**Study material:**

◇ ◇ ◇ ◇ ◇ ◇ ◇

(** What a copy of any bytes is. *)
Lemma copy_value_cases raw l (m : Mem) p :
  m !! raw = Some l → readable_param l p → ∃ r, copy_value raw p m = Some (r, m) ∧
  match r with
  | Some v => typed (type_ p) v ∧ ¬ (type_ p = 7 ∧ value p = 0)
  | None => ¬ (1 ≤ type_ p ≤ 7) ∨ type_ p = 7 ∧ value p = 0
  end.
Proof.
  intros Hm Hr. unfold copy_value.
  pose proof (signed_range 32 (value p) ltac:(lia)). pose proof (signed_range 64 (value p) ltac:(lia)).
  pose proof (Z.mod_pos_bound (value p) (2 ^ 32) ltac:(lia)). pose proof (Z.mod_pos_bound (value p) (2 ^ 64) ltac:(lia)).
  repeat (match goal with |- ∃ r, (if ?b then mret _ else _) _ = _ ∧ _ => destruct b eqn:? end;
    [eexists; split; [reflexivity|]; cbn -[signed unsigned Z.pow];
            unfold VIR_TYPED_PARAM_INT, VIR_TYPED_PARAM_UINT, VIR_TYPED_PARAM_LLONG, VIR_TYPED_PARAM_ULLONG,
              VIR_TYPED_PARAM_DOUBLE, VIR_TYPED_PARAM_BOOLEAN, i32_min, i32_max, i64_min, i64_max,
              u32_max, u64_max, unsigned in *; lia|]).
  destruct (_ && _) eqn:Es.
  - apply andb_true_iff in Es as [Ek%Z.eqb_eq Ev%negb_true_iff%Z.eqb_neq]. change VIR_TYPED_PARAM_STRING with 7 in Ek.
    destruct (Hr Ek Ev) as (bytes & Hb & Hn). destruct (until_nul_some bytes Hn) as [x Hx].
    exists (Some (SText (from_utf8_lossy x))). split; [|split; [exact Ek|intros [_ ?]; done]].
    unfold in_list, mbind, ffi_bind. rewrite Hm. cbn. rewrite Hb. cbn. by rewrite Hx.
  - eexists. split; [reflexivity|].
    unfold VIR_TYPED_PARAM_INT, VIR_TYPED_PARAM_UINT, VIR_TYPED_PARAM_LLONG, VIR_TYPED_PARAM_ULLONG,
      VIR_TYPED_PARAM_DOUBLE, VIR_TYPED_PARAM_BOOLEAN, VIR_TYPED_PARAM_STRING in *. lia.
Qed.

◇ ◇ ◇ ◇ ◇ ◇ ◇

**Your instructions:** Out of the data above, set down the lines from the one with "match r with" to the one with "pose proof (Z.mod_pos_bound (value p) (2 ^ 32)", both included, exactly as written and with no additions.

**Completed exercise:**
  match r with
  | Some v => typed (type_ p) v ∧ ¬ (type_ p = 7 ∧ value p = 0)
  | None => ¬ (1 ≤ type_ p ≤ 7) ∨ type_ p = 7 ∧ value p = 0
  end.
Proof.
  intros Hm Hr. unfold copy_value.
  pose proof (signed_range 32 (value p) ltac:(lia)). pose proof (signed_range 64 (value p) ltac:(lia)).
  pose proof (Z.mod_pos_bound (value p) (2 ^ 32) ltac:(lia)). pose proof (Z.mod_pos_bound (value p) (2 ^ 64) ltac:(lia)).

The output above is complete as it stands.